Exercise:
Beginning with the very first line, please reproduce the entries exactly through the line containing "assert (forall es".

Records drawn from a dataset:
════════════════

Lemma page_loop_spec q limit scan_limit rows : forall examined page,
  exists n : nat,
    let taken := take n (wanted q rows) in
    let page' := page_loop q limit scan_limit rows examined page in
    page'.(entries) = page.(entries) ++ List.filter (kept q.(q_filter)) taken /\
    page'.(last_examined) = match last taken with Some e => Some e.1 | None => page.(last_examined) end /\
    ((length (wanted q rows) <= n)%nat /\ page'.(exhausted) = page.(exhausted) \/
     (n < length (wanted q rows))%nat /\ page'.(exhausted) = false /\
     (examined + Z.of_nat n = scan_limit \/ Z.of_nat (length page'.(entries)) = limit)).
Proof.
  induction rows as [|[key value] rows IH]; intros examined page; cbn [page_loop].
  { exists O. cbn. rewrite app_nil_r. do 2 (split; [done|]). by left. }
  destruct (starts_with (q_prefix q) key && bytes_lt (q_start_after q) key) eqn:Ew.
  2: { replace (negb _ || negb _) with true by (rewrite <- negb_andb, Ew; done).
       destruct (IH examined page) as (n & Hn). exists n. cbn. by rewrite Ew. }
  replace (negb _ || negb _) with false by (rewrite <- negb_andb, Ew; done).
  cbn [wanted List.filter fst]. rewrite Ew. fold (wanted q rows).
  destruct (Z.eqb_spec examined scan_limit) as [->|Hne].
  { exists O. cbn. rewrite app_nil_r. do 2 (split; [done|]). right. split; [lia|].
    split; [done|]. left. lia. }
  assert (forall es n, last (take (S n) ((key, value) :: wanted q rows)) = es ->
            match es with Some e => Some e.1 | None => last_examined page end =
            match last (take n (wanted q rows)) with Some e => Some e.1 | None => Some key end) as Hlast.
  { intros es n <-. cbn [take last]. destruct (take n (wanted q rows)) as [|e es] eqn:Et; [done|].
    cbn [last]. by destruct (last (e :: es)) eqn:El; [|apply last_None in El]. }
  destruct (kept (q_filter q) (key, value)) eqn:Ek.
  - destruct (Z.eqb_spec (Z.of_nat (length (entries page))) limit) as [Hlim|Hlim].
    { exists O. cbn. rewrite app_nil_r. do 2 (split; [done|]). right. split; [lia|].
      split; [done|]. by right. }
    destruct (IH (examined + 1) (mkEntryPage (entries page ++ [(key, value)]) (Some key) (exhausted page)))
      as (n & He & Hl & Hx). exists (S n). cbn [entries last_examined exhausted length] in *.
    split; [|split].
    + rewrite He. cbn. rewrite Ek. by rewrite <- app_assoc.
    + rewrite Hl. symmetry. by eapply Hlast.
    + destruct Hx as [[? ?]|(? & ? & Hor)]; [left; split; [lia|done] | right; split; [lia|]; split; [done|]].
      destruct Hor; [left; lia | by right].
  - destruct (IH (examined + 1) (mkEntryPage (entries page) (Some key) (exhausted page)))
      as (n & He & Hl & Hx). exists (S n). cbn [entries last_examined exhausted length] in *.
    split; [|split].
    + rewrite He. cbn. by rewrite Ek.
    + rewrite Hl. symmetry. by eapply Hlast.
    + destruct Hx as [[? ?]|(? & ? & Hor)]; [left; split; [lia|done] | right; split; [lia|]; split; [done|]].
      destruct Hor; [left; lia | by right].
Qed.
(** On a store that keeps its rows, the paged enumeration of a journal
    ends within one page more than it has entries, and, unless the host faults,
    lists exactly the keys whose marker reads RESERVED, a corrupt tag included,
    each with the body and the earliest retry it was parked with. *)
Theorem pending_agrees_with_mark fuel (h : H) :
  kv_rows h !! [] = None -> (length (rows_under prefix (kv_rows h)) < fuel)%nat ->
  exists r h', pending prefix fuel h = Some (r, h') /\ kv_rows h' = kv_rows h /\
    forall res, r = Ok res ->
      (forall key, key ∈ (r_key <$> res) <->
         mark_of <$> (kv_rows h !! (prefix ++ key)) = Some Reserved) /\
      (forall key until body, is_u64 until ->
         kv_rows h !! (prefix ++ key) = Some (reserved_value until body) ->
         mkReservation key until body ∈ res).
Proof.
  intros Hm Hfuel. destruct (pending_loop_spec (kv_rows h) Hm fuel [] [] h eq_refl) as (r & h' & E & Hr & Hres).
  { by rewrite resume_after_nil. }
  exists r, h'. split; [exact E|]. split; [done|]. intros res Ho. rewrite resume_after_nil in Hres.
  specialize (Hres res Ho). cbn [app] in Hres.
  assert (forall rv, rv ∈ res <-> exists key v, kv_rows h !! (prefix ++ key) = Some v /\
            kept (Some (LacksPrefix [COMMITTED_TAG])) (prefix ++ key, v) = true /\
            reservation_of prefix (prefix ++ key, v) = Some rv) as Hel.
  { intros rv. rewrite Hres, list_elem_of_omap. split.
    - intros ([k v] & Hin & Hrv). rewrite list_elem_of_In, List.filter_In, <- list_elem_of_In in Hin.
      destruct Hin as [Hin Hk]. apply rows_under_elem in Hin as [Hkm [key ->]%starts_with_inv].
      by exists key, v.
    - intros (key & v & Hkm & Hk & Hrv). exists (prefix ++ key, v). split; [|done].
      rewrite list_elem_of_In, List.filter_In, <- list_elem_of_In. split; [|done].
      apply rows_under_elem. split; [done | apply starts_with_app]. }
  split.
  - intros key. rewrite list_elem_of_fmap. split.
    + intros (rv & -> & (key' & v & Hkm & Hk & Hrv)%Hel). rewrite reservation_of_entry in Hrv.
      destruct v as [|tag rest]; [done|]. injection Hrv as Hrv.
      assert (r_key rv = key') as ->. { rewrite <- Hrv. by destruct (_ && _). }
      rewrite Hkm. unfold kept, keeps in Hk. cbn [snd starts_with] in Hk. rewrite andb_true_r in Hk.
      cbn [fmap option_fmap option_map mark_of].
      by destruct (Z.eqb_spec tag COMMITTED_TAG) as [->|]; [rewrite Z.eqb_refl in Hk|].
    + intros Hmark. destruct (kv_rows h !! (prefix ++ key)) as [v|] eqn:Hkm; [|done].
      cbn [fmap option_fmap option_map] in Hmark. injection Hmark as Hmark.
      destruct v as [|tag rest]; [done|]. cbn [mark_of] in Hmark.
      destruct (Z.eqb_spec tag COMMITTED_TAG) as [|Hne]; [done|].
      pose proof (reservation_of_entry key (tag :: rest)) as Hrv. cbn [length] in Hrv.
      eexists. split; [|apply Hel; exists key, (tag :: rest); split; [done|]; split; [|exact Hrv]].
      * by destruct (_ && _).
      * unfold kept, keeps. cbn [snd starts_with]. rewrite andb_true_r.
        by destruct (Z.eqb_spec COMMITTED_TAG tag).
  - intros key until body Hu Hkm. apply Hel. exists key, (reserved_value until body).
    split; [done|]. split; [done|]. by apply reservation_of_reserved.
Qed.
End JournalFacts.
(* ===== verification/Policy.v ===== *)
(** * Policy: the operator's grants

    [PolicySection] and its resolution per component
    (crates/nexum-runtime-config/src/policy.rs), the log floors and their
    coherence check, and the ceilings a manifest narrows
    (supervisor/store.rs). *)

From stdpp Require Import prelude list gmap strings.
From Stdlib Require Import ZArith Lia.
From S2P Require Import Prelude Primitives.

Local Open Scope Z_scope.

(** ** Levels *)

(** [tracing::Level], more verbose being greater. *)
Inductive Level : Type := LError | LWarn | LInfo | LDebug | LTrace.

Definition rank (l : Level) : Z :=
  match l with LError => 0 | LWarn => 1 | LInfo => 2 | LDebug => 3 | LTrace => 4 end.

Definition level_max (a b : Level) : Level := if rank a <=? rank b then b else a.

Record LogFilterPolicy : Type := mkLogFilter {
  console : Level;
  retain : Level;
  targets : gmap text Level
}.

Inductive LogVerdict : Type := VDrop | VRetain | VEmit.

Definition verdict (p : LogFilterPolicy) (level : Level) (target : text) : LogVerdict :=
  let c := default p.(console) (p.(targets) !! target) in
  if rank level <=? rank c then VEmit
  else if rank level <=? rank p.(retain) then VRetain
  else VDrop.

(** [check_retention]: the loudest console floor against retention. *)
Definition loudest (p : LogFilterPolicy) : Level :=
  fold_left level_max (snd <$> map_to_list p.(targets)) p.(console).

Definition check_retention (p : LogFilterPolicy) : bool := rank (loudest p) <=? rank p.(retain).

(** ** Ceilings *)

Record DispatchRatePolicy : Type := mkRate { capacity : Z; refill_per_sec : Z }.
Record LogBoundsPolicy : Type := mkLogBounds { max_record_bytes : Z; rate : DispatchRatePolicy }.

Record PolicyCeilings : Type := mkCeilings {
  max_memory_bytes : Z;
  max_fuel_per_dispatch : Z;
  max_state_bytes : Z;
  log_bounds : LogBoundsPolicy
}.

Record ComponentPolicy : Type := mkComponentPolicy {
  cp_max_memory_bytes : option Z;
  cp_max_fuel_per_dispatch : option Z;
  cp_max_state_bytes : option Z;
  cp_max_log_record_bytes : option Z;
  cp_max_log_burst : option Z;
  cp_max_log_records_per_sec : option Z;
  cp_log_print_level : option Level;
  cp_log_retain_level : option Level;
  cp_log_targets : option (gmap text Level);
  cp_capabilities : option (list text);
  cp_http_allow : option (list HostPattern.HostPattern)
}.

Record PolicySection : Type := mkPolicySection {
  ceilings : PolicyCeilings;
  capabilities : option (list text);
  total_max_memory_bytes : option Z;
  component : gmap text ComponentPolicy;
  log_filter : LogFilterPolicy
}.

Record EffectivePolicy : Type := mkEffective {
  eff_ceilings : PolicyCeilings;
  eff_capabilities : option (list text);
  eff_http_allow : option (list HostPattern.HostPattern);
  eff_log_filter : LogFilterPolicy
}.

(** [Option::or]. *)
Definition option_or {A} (a b : option A) : option A := match a with Some x => Some x | None => b end.

Definition for_component (p : PolicySection) (id : text) : EffectivePolicy :=
  let row := p.(component) !! id in
  let c := p.(ceilings) in
  mkEffective
    (mkCeilings
       (default c.(max_memory_bytes) (row ≫= cp_max_memory_bytes))
       (default c.(max_fuel_per_dispatch) (row ≫= cp_max_fuel_per_dispatch))
       (default c.(max_state_bytes) (row ≫= cp_max_state_bytes))
       (mkLogBounds
          (default c.(log_bounds).(max_record_bytes) (row ≫= cp_max_log_record_bytes))
          (mkRate (default c.(log_bounds).(rate).(capacity) (row ≫= cp_max_log_burst))
             (default c.(log_bounds).(rate).(refill_per_sec) (row ≫= cp_max_log_records_per_sec)))))
    (option_or (row ≫= cp_capabilities) p.(capabilities))
    (row ≫= cp_http_allow)
    (mkLogFilter
       (default p.(log_filter).(console)
          (row ≫= fun r => option_or r.(cp_log_print_level) r.(cp_log_retain_level)))
       (default p.(log_filter).(retain) (row ≫= cp_log_retain_level))
       (default p.(log_filter).(targets) (row ≫= cp_log_targets))).

(** The coherence checks at the end of [resolve_policy]. *)
Definition retention_coherent (p : PolicySection) : bool :=
  check_retention p.(log_filter) &&
  forallb (fun id => check_retention (for_component p id).(eff_log_filter))
    (fst <$> map_to_list p.(component)).

(** ** What a manifest asks for *)

Record ResourceSection : Type := mkResources {
  res_max_memory_bytes : option Z;
  res_max_fuel_per_dispatch : option Z;
  res_max_state_bytes : option Z
}.

Record ResolvedLimits : Type := mkLimits { lim_fuel : Z; lim_memory : Z; lim_state_bytes : Z }.

Definition clamp (requested : option Z) (ceiling : Z) : Z :=
  match requested with
  | Some value => if ceiling <? value then ceiling else value
  | None => ceiling
  end.

Definition resolve_module_limits (res : ResourceSection) (c : PolicyCeilings) : ResolvedLimits :=
  mkLimits (clamp res.(res_max_fuel_per_dispatch) c.(max_fuel_per_dispatch))
    (clamp res.(res_max_memory_bytes) c.(max_memory_bytes))
    (clamp res.(res_max_state_bytes) c.(max_state_bytes)).

(** ** Facts *)

Lemma clamp_spec requested ceiling :
  clamp requested ceiling <= ceiling /\
  forall value, requested = Some value -> clamp requested ceiling = Z.min value ceiling.
Proof.
  destruct requested as [v|]; cbn; [|split; [lia | done]].
  destruct (Z.ltb_spec ceiling v); split; try lia; intros value [= <-]; lia.
Qed.

Lemma rank_level_max a b : rank (level_max a b) = Z.max (rank a) (rank b).
Proof. unfold level_max. destruct (Z.leb_spec (rank a) (rank b)); lia. Qed.

Lemma loudest_fold ls c : forall l, l = c \/ l ∈ ls -> rank l <= rank (fold_left level_max ls c).
Proof.
  revert c. induction ls as [|x ls IH]; intros c l Hl; cbn; [set_solver by lia|].
  transitivity (rank (fold_left level_max ls (level_max c x)));
    [|done].
  destruct Hl as [->|[->|Hl]%elem_of_cons]; [| |by apply IH; right].
  all: transitivity (rank (level_max c x)); [rewrite rank_level_max; lia | by apply IH; left].
Qed.

Lemma check_retention_verdict p level target :
  check_retention p = true -> verdict p level target = VEmit -> rank level <= rank p.(retain).
Proof.
  unfold check_retention, loudest, verdict. intros Hc%Z.leb_le Hv.
  destruct (Z.leb_spec (rank level) (rank (default (console p) (targets p !! target)))) as [Hle|];
    [|by case_match].
  transitivity (rank (fold_left level_max (snd <$> map_to_list (targets p)) (console p))); [|done].
  transitivity (rank (default (console p) (targets p !! target))); [done|]. apply loudest_fold.
  destruct (targets p !! target) as [l|] eqn:Et; [right | by left]. cbn.
  apply list_elem_of_fmap. exists (target, l). split; [done|]. by apply elem_of_map_to_list.
Qed.

(** Once a policy passed its coherence checks, no component can print a
    record that is not kept: whatever row it has and whatever target a record
    names, a record emitted to the console also clears the retention floor. *)
Theorem printed_is_retained p id level target :
  retention_coherent p = true ->
  let f := (for_component p id).(eff_log_filter) in
  verdict f level target = VEmit -> rank level <= rank f.(retain).
Proof.
  unfold retention_coherent. intros [Hp Hall]%andb_prop. cbv zeta. intros Hv.
  eapply check_retention_verdict; [|exact Hv]. clear Hv. destruct (component p !! id) as [row|] eqn:Er.
  - rewrite forallb_forall in Hall. apply Hall. apply list_elem_of_In, list_elem_of_fmap.
    exists (id, row). split; [done|]. by apply elem_of_map_to_list.
  - unfold for_component. rewrite Er. cbn. by destruct (log_filter p).
Qed.

(** A manifest can lower its limits and never raise them: what a
    component is granted is at most the operator's ceiling for it, row or
    default, and what it asked for whenever that is lower. *)
Theorem limits_never_exceed_ceilings p id res :
  let c := (for_component p id).(eff_ceilings) in
  let l := resolve_module_limits res c in
  (l.(lim_fuel) <= c.(max_fuel_per_dispatch) /\ l.(lim_memory) <= c.(max_memory_bytes) /\
   l.(lim_state_bytes) <= c.(max_state_bytes)) /\
  (forall v, res.(res_max_fuel_per_dispatch) = Some v -> l.(lim_fuel) = Z.min v c.(max_fuel_per_dispatch)) /\
  (forall v, res.(res_max_memory_bytes) = Some v -> l.(lim_memory) = Z.min v c.(max_memory_bytes)) /\
  (forall v, res.(res_max_state_bytes) = Some v -> l.(lim_state_bytes) = Z.min v c.(max_state_bytes)) /\
  match p.(component) !! id with
  | Some row =>
      (forall v, row.(cp_max_memory_bytes) = Some v -> c.(max_memory_bytes) = v) /\
      (row.(cp_max_memory_bytes) = None -> c.(max_memory_bytes) = p.(ceilings).(max_memory_bytes))
  | None => c = p.(ceilings)
  end.
Proof.
  intros c l. split; [repeat split; apply clamp_spec|].
  do 3 (split; [intros v Hv; by apply clamp_spec|]).
  unfold c, for_component. destruct (component p !! id) as [row|]; cbn.
  - split; [by intros v ->|by intros ->].
  - destruct (ceilings p) as [? ? ? [? []]]. done.
Qed.

Definition quiet_policy : PolicySection :=
  mkPolicySection (mkCeilings 64 1000 50 (mkLogBounds 8192 (mkRate 256 128))) None None
    {[chars_of "a" := mkComponentPolicy None None None None None None None (Some LWarn) None None None]}
    (mkLogFilter LInfo LDebug {[chars_of "t" := LDebug]}).

(** A row that lowers retention alone keeps the inherited target floor, which the
    check refuses. *)
Example quiet_row_is_refused : retention_coherent quiet_policy = false.
Proof. reflexivity. Qed.

Definition calm_policy : PolicySection :=
  mkPolicySection quiet_policy.(ceilings) None None
    {[chars_of "a" := mkComponentPolicy None None None None None None None (Some LWarn) (Some ∅) None None]}
    (mkLogFilter LInfo LDebug {[chars_of "t" := LDebug]}).

Lemma printed_is_retained_witness :
  let f := (for_component calm_policy (chars_of "a")).(eff_log_filter) in
  verdict f LWarn (chars_of "t") = VEmit /\ rank LWarn <= rank f.(retain).
Proof.
  split; [reflexivity|].
  apply (printed_is_retained calm_policy (chars_of "a") LWarn (chars_of "t")); reflexivity.
Defined.
(* ===== verification/Admission.v ===== *)
(** * Admission: what a component must pass before its code runs

    Boot as one pass over the configured modules: extension wiring
    (supervisor/admission.rs), the pre-pass over manifests, names, chains and
    memory (supervisor/prepass.rs), the digest pins and the one compile path
    (supervisor/artifact.rs), the capability gate
    (crates/nexum-runtime-manifest/src/capabilities.rs), and the load of a module
    (supervisor/load.rs), composed as [Supervisor::boot] composes them
    (supervisor/mod.rs). The file system, the manifest parser, the hash, the
    compiler, the extensions' own checks and the guest's [init] are parameters;
    what boot did to them is traced. *)

From stdpp Require Import prelude list gmap strings.
From Stdlib Require Import ZArith Lia.
From S2P Require Import Prelude Primitives Lifecycle Policy Cron Dispatch.

Local Open Scope Z_scope.

(** ** Capabilities *)

Record NamespaceCaps : Type := mkNamespace { ns_prefix : text; ifaces : list text }.

Definition CORE_CAPABILITIES : list text :=
  [chars_of "chain"; chars_of "local-store"; chars_of "logging"].

Definition CORE_NAMESPACE : NamespaceCaps := mkNamespace (chars_of "nexum:host/") CORE_CAPABILITIES.
(** A live module that only waits for an extension. *)
Definition waiting_module : @LoadedModule unit :=
  mkLoadedModule (chars_of "c") [TExtension (chars_of "mail") []] health_alive tt 0 100 100 true.

Definition plan (modules : list (@LoadedModule unit)) :=
  @source_plan (list (list Z)) [] (fun f a => a :: f) (fun f a => a :: f)
    CursorDemo.digest32 CursorDemo.hex0x CursorDemo.hex0x CursorDemo.hex0x _ unit
    (local_state_store Demo.digest) modules demo_store.
End PlanDemo.

Example plan_demo :
  let p := (PlanDemo.plan [PlanDemo.live_module; PlanDemo.dead_module]).1 in
  block_chains p = [1; 10] /\ es_initial_cursor <$> event_sources p = [Some 7] /\
  dead_hold_triggers p = true.
Proof. vm_compute. done. Qed.

(** [Viability::Nothing] and [DeadHoldTriggers] are documented as no module
    declaring a trigger, and every declared trigger being a dead module's; a live
    module whose extension opened no source meets neither. *)
Example waiting_module_is_nothing :
  viability (PlanDemo.plan [PlanDemo.waiting_module]).1 0 = Nothing /\
  viability (PlanDemo.plan [PlanDemo.waiting_module; PlanDemo.dead_module]).1 0 = DeadHoldTriggers.
Proof. vm_compute. done. Qed.

Lemma source_plan_projects_live_triggers_witness :
  StronglySorted Z.lt (block_chains (PlanDemo.plan [PlanDemo.live_module; PlanDemo.dead_module]).1).
Proof.
  pose proof (@source_plan_projects_live_triggers (list (list Z)) [] (fun f a => a :: f) (fun f a => a :: f)
    CursorDemo.digest32 CursorDemo.hex0x CursorDemo.hex0x CursorDemo.hex0x _ unit
    (local_state_store Demo.digest) (local_store_laws Demo.digest (fun _ => eq_refl))
    [PlanDemo.live_module; PlanDemo.dead_module] PlanDemo.demo_store) as H.
  unfold PlanDemo.plan. destruct (source_plan _ _ _ _ _ _ _ _ _). exact (proj1 H).
Defined.

Lemma viability_is_exact_witness :
  viability (PlanDemo.plan [PlanDemo.live_module; PlanDemo.dead_module]).1 0 = Live /\
  (viability (PlanDemo.plan [PlanDemo.dead_module]).1 0 <> Live ->
   viability (PlanDemo.plan [PlanDemo.dead_module]).1 0 = DeadHoldTriggers <->
   exists m, m ∈ [PlanDemo.dead_module] /\ dispatchable (m_health m) = false /\ m_triggers m <> []).
Proof.
  split; [vm_compute; reflexivity|].
  apply (@viability_is_exact (list (list Z)) [] (fun f a => a :: f) (fun f a => a :: f)
    CursorDemo.digest32 CursorDemo.hex0x CursorDemo.hex0x CursorDemo.hex0x _ unit
    (local_state_store Demo.digest) (local_store_laws Demo.digest (fun _ => eq_refl))
    [PlanDemo.dead_module] PlanDemo.demo_store 0).
Defined.
Lemma clamp_bounded options l :
  let o := clamp options l in
  (exists t, o.(connect_timeout) = Some t /\ t <= l.(connect_timeout_max)) /\
  (exists t, o.(first_byte_timeout) = Some t /\ t <= l.(first_byte_timeout_max)) /\
  (exists t, o.(between_bytes_timeout) = Some t /\ t <= l.(between_bytes_timeout_max)).
Proof.
  cbn. split_and!; edestruct cap_bounded as (t & Ht & Hle & _); exists t; (split; [exact Ht|exact Hle]).
Qed.

Lemma reject_ok w uri permitted denied r tr a :
  reject_prohibited_destination w uri permitted denied = (r, tr) -> uri_authority uri = Some a ->
  Forall (fun e => e = HLookup a.(auth_host)) tr /\
  (r = Some (Ok tt) ->
     match parse_ip_literal a.(auth_host) with
     | Some ip => refused permitted denied ip = false
     | None => forall addrs ip, lookup_host w a.(auth_host) = Some (Some addrs) -> ip ∈ addrs ->
                 refused permitted denied ip = false
     end).
Proof.
  unfold reject_prohibited_destination, uri_host. intros Hr Ha. rewrite Ha in Hr. cbn in Hr.
  destruct (parse_ip_literal (auth_host a)) as [ip|]; injection Hr as <- <-.
  - split; [constructor|]. destruct (refused permitted denied ip); [by intros [=] | done].
  - split; [by repeat constructor|]. intros Hr addrs ip El Hin. rewrite El in Hr.
    destruct (existsb _ _) eqn:Ee; [done|]. apply not_true_iff_false in Ee.
    apply not_true_iff_false. intros Href. apply Ee. apply existsb_exists. exists ip.
    by rewrite <- list_elem_of_In.
Qed.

════════════════

Solution for this problem:
Lemma page_loop_spec q limit scan_limit rows : forall examined page,
  exists n : nat,
    let taken := take n (wanted q rows) in
    let page' := page_loop q limit scan_limit rows examined page in
    page'.(entries) = page.(entries) ++ List.filter (kept q.(q_filter)) taken /\
    page'.(last_examined) = match last taken with Some e => Some e.1 | None => page.(last_examined) end /\
    ((length (wanted q rows) <= n)%nat /\ page'.(exhausted) = page.(exhausted) \/
     (n < length (wanted q rows))%nat /\ page'.(exhausted) = false /\
     (examined + Z.of_nat n = scan_limit \/ Z.of_nat (length page'.(entries)) = limit)).
Proof.
  induction rows as [|[key value] rows IH]; intros examined page; cbn [page_loop].
  { exists O. cbn. rewrite app_nil_r. do 2 (split; [done|]). by left. }
  destruct (starts_with (q_prefix q) key && bytes_lt (q_start_after q) key) eqn:Ew.
  2: { replace (negb _ || negb _) with true by (rewrite <- negb_andb, Ew; done).
       destruct (IH examined page) as (n & Hn). exists n. cbn. by rewrite Ew. }
  replace (negb _ || negb _) with false by (rewrite <- negb_andb, Ew; done).
  cbn [wanted List.filter fst]. rewrite Ew. fold (wanted q rows).
  destruct (Z.eqb_spec examined scan_limit) as [->|Hne].
  { exists O. cbn. rewrite app_nil_r. do 2 (split; [done|]). right. split; [lia|].
    split; [done|]. left. lia. }
  assert (forall es n, last (take (S n) ((key, value) :: wanted q rows)) = es ->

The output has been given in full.